Ivano Edalini

Personal information
- Born: August 20, 1961 (age 64) Zug, Switzerland

Skiing career
- Sport: Alpine skiing
- Disciplines: Slalom, giant slalom, combined, Parallel
- World Cup debut: February 9, 1982

World Championships
- Teams: 2 – (1985-1987)

World Cup
- Seasons: 1982-1988
- Wins: 1 – (1 SL)
- Podiums: 3 – (3 SL)

Medal record
Men's alpine skiing
Representing Italy
World Cup race podiums
| Event | 1st | 2nd | 3rd |
| Slalom | 1 | 0 | 2 |
| Parallel | 1 | 0 | 0 |
| Total | 2 | 0 | 2 |

= Ivano Edalini =

Italian alpine skier

Ivano Edalini (born 20 August 1961) is an Italian former alpine skier.

==Career==
Born in Zug, Switzerland he competed under Italian flag.
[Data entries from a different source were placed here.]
(** ** Properties of the test script *)

(** X15: the summary never counts a skipped test and never prints the
    label SKIPPED: a skipped analyze test is not stored, so the two or
    three stored results are all passed or failed. *)
Theorem summary_never_skips
    (health root : ApiTest.Outcome) (analyze : option ApiTest.Outcome) :
  let rs := ApiTest.results health root analyze in
  ApiTest.skipped rs = 0 /\
  ApiTest.passed rs + ApiTest.failed rs = length rs /\
  length rs = (if ApiTest.is_None (ApiTest.test_analyze_endpoint analyze)
               then 2 else 3) /\
  Forall (fun kv => ApiTest.label (snd kv) <> ApiTest.SKIPPED) rs.
Proof.
  unfold ApiTest.results, ApiTest.skipped, ApiTest.passed, ApiTest.failed.
  destruct (ApiTest.test_health_check health),
           (ApiTest.test_root_endpoint root),
           (ApiTest.test_analyze_endpoint analyze) as [[|]|];
    simpl; repeat split; repeat constructor; discriminate.
Qed.

(** X16: [main] returns [True] exactly when the health test and the root
    test passed and the analyze test passed or was skipped; the summary
    then ends with the all-passed line, and with the some-failed line
    otherwise: one of the two is always printed. *)
Theorem main_succeeds_exactly
    (health root : ApiTest.Outcome) (analyze : option ApiTest.Outcome) :
  ApiTest.main health root analyze
  = ApiTest.test_health_check health
    && ApiTest.test_root_endpoint root
    && negb (ApiTest.is_False (ApiTest.test_analyze_endpoint analyze)) /\
  ApiTest.closing (ApiTest.results health root analyze)
  = Some (if ApiTest.main health root analyze
          then ApiTest.AllPassed else ApiTest.SomeFailed).
Proof.
  unfold ApiTest.main, ApiTest.closing, ApiTest.results, ApiTest.passed,
    ApiTest.failed.
  destruct (ApiTest.test_health_check health),
           (ApiTest.test_root_endpoint root),
           (ApiTest.test_analyze_endpoint analyze) as [[|]|];
    split; reflexivity.
Qed.
(** After a [push] that returned without an error line, every entry of
    the manifest file is settled and every [.md] file is tracked or
    filtered out. *)
Lemma push_without_errors_settles (args : push_args) w m w' :
  disk w = Stored m ->
  NoDup (keys m) ->
  cmd_push sha256_hex args w = (Ret tt, w') ->
  count is_error_line (new_events w w') = O ->
  unknown_category (args_category args) = None /\
  fs w' = fs w /\
  exists d,
    disk w' = Stored d /\ NoDup (keys d) /\
    (forall p e, get_entry d p = Some e ->
       settled sha256_hex args (fs w) (p, e)) /\
    (forall q, q ∈ rglob_md (fs w) ->
       tracked d q = true \/
       filtered_out (args_category args) (infer_category q) = true).
Proof.
  intros Hd Hnd Hrun Hclean.
  assert (unknown_category (args_category args) = None) as Hcat.
  { destruct (unknown_category (args_category args)) as [c|] eqn:Hcat; [|done].
    unfold cmd_push, bind, is_initialized, load in Hrun.
    rewrite Hd, Hcat in Hrun. cbn in Hrun. by rewrite Hd in Hrun. }
  split; [done|].
  destruct (push_returns _ _ _ _ Hd Hrun) as (st1 & w1 & st2 & w2 & H1 & H2 & ->).
  (* the counters *)
  pose proof (push_loop_inv (push_tracked sha256_hex args) args m w m
                (mkPush m O O O O) w) as Hloop1.
  specialize (Hloop1 ltac:(
    intros [p e] s1 w3 r1 w4 Hx _ Hstep;
    by eapply push_tracked_effect) (push_inv_start args m w)).
  rewrite H1 in Hloop1. cbn [fst snd state_of] in Hloop1.
  pose proof (push_loop_inv (push_untracked sha256_hex args) args m w
                (sorted_paths (rglob_md (fs w))) st1 w1) as Hloop2.
  specialize (Hloop2 ltac:(
    intros p s2 w3 r2 w4 Hx Hfs2 Hstep;
    eapply push_untracked_effect; [|done];
    rewrite Hfs2; by apply elem_of_sorted_paths) Hloop1).
  rewrite H2 in Hloop2. cbn [fst snd state_of] in Hloop2.
  destruct Hloop2 as (Hfs2 & evs & Htr & _ & _ & Hcount).
  destruct (Hcount st2 eq_refl) as (_ & _ & _ & Herrors). cbn in Herrors.
  erewrite new_events_app in Hclean; [|cbn; by rewrite Htr, <- app_assoc].
  rewrite count_app in Hclean.
  assert (ps_errors st2 = O) as Hzero by lia.
  (* the manifests *)
  assert (push_progress sha256_hex args m w (keys m) [] st1 w1) as Hp1.
  { apply (for_each_prefix (push_tracked sha256_hex args)
             (fun done st w' =>
                push_progress sha256_hex args m w (map fst done) [] st w')
             m) in H1; [done| |].
    - intros done [p e] rest s w3 s' w4 Hm Hinv Hstep.
      by eapply progress_tracked.
    - split; [done|]. intros _. exists m. cbn.
      repeat split; try done.
      + intros p e He. right. by split; [apply not_elem_of_nil|].
      + intros p e He. right. by split; [apply not_elem_of_nil|].
      + by intros q ?%elem_of_nil. }
  assert (push_progress sha256_hex args m w (keys m)
            (sorted_paths (rglob_md (fs w))) st2 w2) as Hp2.
  { apply (for_each_prefix (push_untracked sha256_hex args)
             (fun seen st w' =>
                push_progress sha256_hex args m w (keys m) seen st w')
             (sorted_paths (rglob_md (fs w)))) in H2; [done| |done].
    intros seen p rest s w3 s' w4 _ Hinv Hstep.
    by eapply progress_untracked. }
  destruct Hp2 as [Hfs Hinv].
  destruct (Hinv Hzero) as (d & Hdisk & HndM & Hndd & HpM & Hpd & Hsub & Hseen).
  split; [done|]. exists d. cbn [disk logged]. split; [done|]. split; [done|].
  split.
  - intros p e He. by eapply pending_done.
  - intros q Hq. destruct (Hseen q) as [Ht|Hf]; [by apply elem_of_sorted_paths| |by right].
    left. by apply tracked_keys, Hsub, tracked_keys.
Qed.
(** * QUEENS: the Bayesian multi-fidelity Monte-Carlo core

    A shallow embedding of [pqueens/models/bmfmc_model.py] and
    [pqueens/iterators/bmfia_iterator.py], and the properties of the
    multi-fidelity pipeline that are proved on it.

    Numbers.  The Python code computes with IEEE binary64 numbers through
    numpy and scipy.  The embedding idealises them as the real numbers of
    the Standard Library: every arithmetic operation is exact, and rounding
    and overflow are not represented.  An operation whose numpy result is
    [inf] or [nan] (a division by zero, the density of a Gaussian with a
    non-positive scale) has no real value; the embedding then stops with the
    outcome [NotReal] instead of inventing one.  Where a property depends
    on the rounding, as the one of the affine rescaling does, the code is
    embedded a second time over the binary64 numbers of the kernel, in the
    module [Binary64].

    Objects.  Python attributes that may hold [None] are [option]s, and a
    method of a class is a function from the object's state to an outcome
    and the state it leaves behind, since an exception does not undo the
    assignments made before it.  The methods of the input-dimension
    reduction assign nothing; they are functions of the attributes that
    they read. *)

From Stdlib Require Import PrimFloat.
From Stdlib Require Import String ZArith Bool DecimalString DecimalZ
  DecimalPos.
From Stdlib Require Import Reals Lra Lia List.
Import ListNotations.
Open Scope R_scope.

Set Implicit Arguments.
Set Warnings "-register-all".

(** ** Outcomes *)

(** The exceptions of Python and numpy that the embedded code can raise. *)
Inductive exn : Type :=
| ValueError
| NotImplementedError
| RuntimeError
| IOError
| IndexError
| AttributeError
| TypeError
| KeyError
| ZeroDivisionError.

(** The outcome of a computation: a value, a raised exception, or a
    numpy result that is not a real number. *)
Inductive result (A : Type) : Type :=
| Ok (a : A)
| Raise (e : exn)
| NotReal.

Arguments Raise {A} e.
Arguments NotReal {A}.

Definition bind {A B : Type} (c : result A) (k : A -> result B) : result B :=
  match c with
  | Ok a => k a
  | Raise e => Raise e
  | NotReal => NotReal
  end.

Notation "x <- c ;; k" := (bind c (fun x => k))
  (at level 61, c at next level, right associativity).

Definition of_option {A : Type} (e : exn) (o : option A) : result A :=
  match o with
  | Some a => Ok a
  | None => Raise e
  end.

(** [[f x for x in l]] where [f] may fail: the first failure ends the loop. *)
Fixpoint map_result {A B : Type} (f : A -> result B) (l : list A)
  : result (list B) :=
  match l with
  | [] => Ok []
  | x :: tl => y <- f x ;; ys <- map_result f tl ;; Ok (y :: ys)
  end.

(** ** numpy on vectors and matrices *)

(** A two-dimensional array: its rows, and the number of columns, which
    numpy knows even when there is no row. *)
Record matrix : Type := Mat {
  ncols : nat;
  rows : list (list R)
}.

Definition nrows (m : matrix) : nat := length (rows m).

Definition wf_matrix (m : matrix) : Prop :=
  Forall (fun r => length r = ncols m) (rows m).

(** [m.ravel()]: the entries in row-major order. *)
Definition ravel (m : matrix) : list R := concat (rows m).

(** [np.min] and [np.max] of a flat array raise [ValueError] when it is
    empty. *)
Definition np_min (l : list R) : result R :=
  match l with
  | [] => Raise ValueError
  | x :: tl => Ok (fold_left Rmin tl x)
  end.

Definition np_max (l : list R) : result R :=
  match l with
  | [] => Raise ValueError
  | x :: tl => Ok (fold_left Rmax tl x)
  end.

(** [x / y] on numpy floats: a zero divisor gives [inf] or [nan] (with a
    warning, not an exception). *)
Definition np_divide (x y : R) : result R :=
  if Req_dec_T y 0 then NotReal else Ok (x / y).

(** ** The private helper [_linear_scale_a_to_b] *)

(** [scaled_a = min_b + (data_a - np.min(data_a)) *
                ((max_b - min_b) / (np.max(data_a) - np.min(data_a)))].
    When the two extrema of [data_a] coincide the quotient is [inf] or
    [nan] and every entry of the product with [data_a - min_a = 0] is
    [nan]. *)
Definition _linear_scale_a_to_b (data_a data_b : matrix) : result matrix :=
  min_b <- np_min (ravel data_b) ;;
  max_b <- np_max (ravel data_b) ;;
  min_a <- np_min (ravel data_a) ;;
  max_a <- np_max (ravel data_a) ;;
  ratio <- np_divide (max_b - min_b) (max_a - min_a) ;;
  Ok (Mat (ncols data_a)
          (map (map (fun x => min_b + (x - min_a) * ratio)) (rows data_a))).

(** ** The helper in binary64 *)

(** The entries of a numpy array of [float64] are IEEE 754 binary64
    numbers, and every operation on them rounds to the nearest number, ties
    to even: the primitive floats of the kernel.  An array is the list of
    its rows.  [np.min] and [np.max] of an empty array raise [ValueError],
    and return [nan] when an entry is [nan]; a division by zero yields
    [inf] or [nan] and no exception. *)
Module Binary64.

Definition minimum (x y : float) : float :=
  if PrimFloat.is_nan x then x
  else if PrimFloat.is_nan y then y
  else if PrimFloat.ltb y x then y else x.

Definition maximum (x y : float) : float :=
  if PrimFloat.is_nan x then x
  else if PrimFloat.is_nan y then y
  else if PrimFloat.ltb x y then y else x.

Definition np_min (l : list float) : result float :=
  match l with
  | [] => Raise ValueError
  | x :: tl => Ok (fold_left minimum tl x)
  end.

Definition np_max (l : list float) : result float :=
  match l with
  | [] => Raise ValueError
  | x :: tl => Ok (fold_left maximum tl x)
  end.

(** [scaled_a = min_b + (data_a - np.min(data_a)) *
                ((max_b - min_b) / (np.max(data_a) - np.min(data_a)))],
    with the operations and the parentheses of the source. *)
Definition _linear_scale_a_to_b (data_a data_b : list (list float))
  : result (list (list float)) :=
  min_b <- np_min (concat data_b) ;;
  max_b <- np_max (concat data_b) ;;
  min_a <- np_min (concat data_a) ;;
  max_a <- np_max (concat data_a) ;;
  Ok (map (map (fun x =>
                  (min_b
                   + (x - min_a) * ((max_b - min_b) / (max_a - min_a)))%float))
          data_a).

End Binary64.

(** ** numpy and scipy functions of the posterior statistics *)

(** [np.sqrt]: [nan] below zero. *)
Definition np_sqrt (x : R) : result R :=
  if Rle_dec 0 x then Ok (sqrt x) else NotReal.

(** Broadcasting of two column arrays of shapes [(n, 1)] and [(n', 1)]:
    equal lengths pair up, a single entry is repeated, anything else is a
    shape error. *)
Definition broadcast_cols (a b : list R) : result (list (R * R)) :=
  if Nat.eqb (length a) (length b) then Ok (combine a b)
  else match a, b with
       | [x], _ => Ok (map (fun y => (x, y)) b)
       | _, [y] => Ok (map (fun x => (x, y)) a)
       | _, _ => Raise ValueError
       end.

(** [scipy.stats.norm.pdf(x, loc, scale)]: the density of the normal
    distribution with mean [loc] and standard deviation [scale], [nan]
    unless the scale is positive. *)
Definition gaussian_density (x loc scale : R) : R :=
  exp (- ((x - loc) / scale) ^ 2 / 2) / sqrt (2 * PI) / scale.

Definition norm_pdf (x loc scale : R) : result R :=
  if Rlt_dec 0 scale then Ok (gaussian_density x loc scale) else NotReal.

(** The sum of a list of numbers. *)
Definition Rsum (l : list R) : R := fold_right Rplus 0 l.

Definition zeros (n : nat) : list R := repeat 0 n.

(** Entrywise sum of two flat arrays of one length. *)
Definition vec_add (a b : list R) : list R :=
  map (fun p => fst p + snd p) (combine a b).

(** [np.sum(mat, axis=0)] for a matrix of [n] columns given by its rows. *)
Definition sum_axis0 (n : nat) (mat : list (list R)) : list R :=
  fold_left vec_add mat (zeros n).

(** [m[i, j]] for indices that are not negative. *)
Definition mat_get (m : matrix) (i j : nat) : result R :=
  row <- of_option IndexError (nth_error (rows m) i) ;;
  of_option IndexError (nth_error row j).

(** [enumerate(l)]. *)
Definition enumerate {A : Type} (l : list A) : list (nat * A) :=
  combine (seq 0 (length l)) l.

(** A loop whose body may fail, threading the loop state. *)
Fixpoint fold_result {A S : Type} (f : S -> A -> result S) (l : list A) (s : S)
  : result S :=
  match l with
  | [] => Ok s
  | x :: tl => s' <- f s x ;; fold_result f tl s'
  end.

(** ** The posterior mean density: [_calculate_p_yhf_mean] *)

(** The body of [BMFMCModel._calculate_p_yhf_mean] on the values of
    [self.y_pdf_support] (shape [(S,)]), [self.m_f_mc] and [self.var_y_mc]
    (shape [(N, 1)]): [pdf_mat] has one row per Monte-Carlo sample and one
    column per support point, and [self.m_f_mc.size] is a Python integer,
    so that [1 / 0] raises. *)
Definition p_yhf_mean_of (y_pdf_support m_f_mc var_y_mc : list R)
  : result (list R) :=
  params <- broadcast_cols m_f_mc var_y_mc ;;
  pdf_mat <- map_result
               (fun p => standard_deviation <- np_sqrt (snd p) ;;
                         map_result
                           (fun s => norm_pdf s (fst p) standard_deviation)
                           y_pdf_support)
               params ;;
  let pyhf_mean_vec := sum_axis0 (length y_pdf_support) pdf_mat in
  match length m_f_mc with
  | O => Raise ZeroDivisionError
  | S _ => Ok (map (fun x => 1 / INR (length m_f_mc) * x) pyhf_mean_vec)
  end.

(** ** The posterior variance: [_calculate_p_yhf_var] *)

(** One pass of the inner loop body for one support point [s]: the
    contribution [np.exp(args)] of the pair with means [mean1], [mean2],
    variances [var1], [var2] and the entry [covariance] read from
    [k_post]. *)
Definition pair_density (mean1 var1 mean2 var2 covariance s : R) : result R :=
  let det_sigma := var1 * var2 - covariance ^ 2 in
  let clamp := if Rlt_dec det_sigma 0 then true else false in
  let det_sigma := if clamp then 1e-6 else det_sigma in
  let covariance := if clamp then 0.95 * covariance else covariance in
  inv_det <- np_divide 1 det_sigma ;;
  let i11 := inv_det * var2 in
  let i12 := inv_det * - covariance in
  let i21 := inv_det * - covariance in
  let i22 := inv_det * var1 in
  let d1 := s - mean1 in
  let d2 := s - mean2 in
  let a1 := d1 * i11 + d2 * i21 in
  let a2 := d1 * i12 + d2 * i22 in
  let b := a1 * d1 + a2 * d2 in
  let c := sqrt (4 * PI ^ 2 * det_sigma) in
  inv_c <- np_divide 1 c ;;
  let args := - 0.5 * b + ln inv_c in
  let args := if Rlt_dec 40 args then 40 else args in
  Ok (exp args).

(** ** numpy indexing and linear algebra *)

Definition Req_bool (x y : R) : bool :=
  if Req_dec_T x y then true else false.

(** A Python index into an axis of length [n]: negative indices count
    from the end, anything outside [-n .. n - 1] is an [IndexError]. *)
Definition py_index (n : nat) (i : Z) : result nat :=
  if ((0 <=? i) && (i <? Z.of_nat n))%Z then Ok (Z.to_nat i)
  else if ((- Z.of_nat n <=? i) && (i <? 0))%Z
       then Ok (Z.to_nat (Z.of_nat n + i))
       else Raise IndexError.

(** [m.T]. *)
Definition transpose (m : matrix) : matrix :=
  Mat (nrows m)
      (map (fun j => map (fun r => nth j r 0) (rows m)) (seq 0 (ncols m))).

(** [m[:, idx_vec]] for a list of column indices. *)
Definition take_cols (m : matrix) (idx_vec : list Z) : result matrix :=
  cols <- map_result (py_index (ncols m)) idx_vec ;;
  Ok (Mat (length idx_vec)
          (map (fun r => map (fun j => nth j r 0) cols) (rows m))).

(** [m[indices, :]] for a list of row indices. *)
Definition take_rows (m : matrix) (indices : list Z) : result matrix :=
  ixs <- map_result (py_index (nrows m)) indices ;;
  Ok (Mat (ncols m) (map (fun i => nth i (rows m) []) ixs)).

(** [m[:, 0:k]]: a slice never fails; a negative bound counts from the
    end. *)
Definition slice_cols (m : matrix) (k : Z) : matrix :=
  let stop := if (k <? 0)%Z then Z.to_nat (Z.of_nat (ncols m) + k)
              else Nat.min (Z.to_nat k) (ncols m) in
  Mat stop (map (firstn stop) (rows m)).

(** [np.hstack([a, b])] of two-dimensional arrays: the numbers of rows
    must agree. *)
Definition hstack (a b : matrix) : result matrix :=
  if Nat.eqb (nrows a) (nrows b)
  then Ok (Mat (ncols a + ncols b)
               (map (fun p => fst p ++ snd p) (combine (rows a) (rows b))))
  else Raise ValueError.

(** [np.hstack] when an operand may be [None]: [None] becomes a
    one-dimensional object array that cannot be joined to a matrix. *)
Definition hstack_opt (a : option matrix) (b : matrix) : result matrix :=
  match a with
  | Some a => hstack a b
  | None => Raise ValueError
  end.

(** [np.dot(a, b)] of two-dimensional arrays. *)
Definition np_dot (a b : matrix) : result matrix :=
  if Nat.eqb (ncols a) (nrows b)
  then Ok (Mat (ncols b)
               (map (fun r =>
                       map (fun c => Rsum (map (fun p => fst p * snd p)
                                               (combine r c)))
                           (rows (transpose b)))
                    (rows a)))
  else Raise ValueError.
He made his World Cup debut in February 1982. He won two World Cup races, one parallel and one slalom and has been on 4 World Cup podiums in total. On January 6, 1986, he won his first World Cup parallel slalom race in Vienna, Austria and slalom in Madonna di Campiglio in December 1986.

==World Cup==
===Race podiums===
- 1 win – (1 SL)
- 3 podiums – (3 SL)

| Season | Date | Location | Discipline | Position |
| 1985 | 10 December 1984 | ITA Sestriere, Italy | Slalom | 3rd |
| 1986 | 1 December 1985 | Slalom | 3rd |
| 1987 | 16 December 1986 | ITA Madonna di Campiglio, Italy | Slalom | 1st |

- Note: On 6 January 1986 he won parallel slalom in Vienna, which counted for Nations Cup only.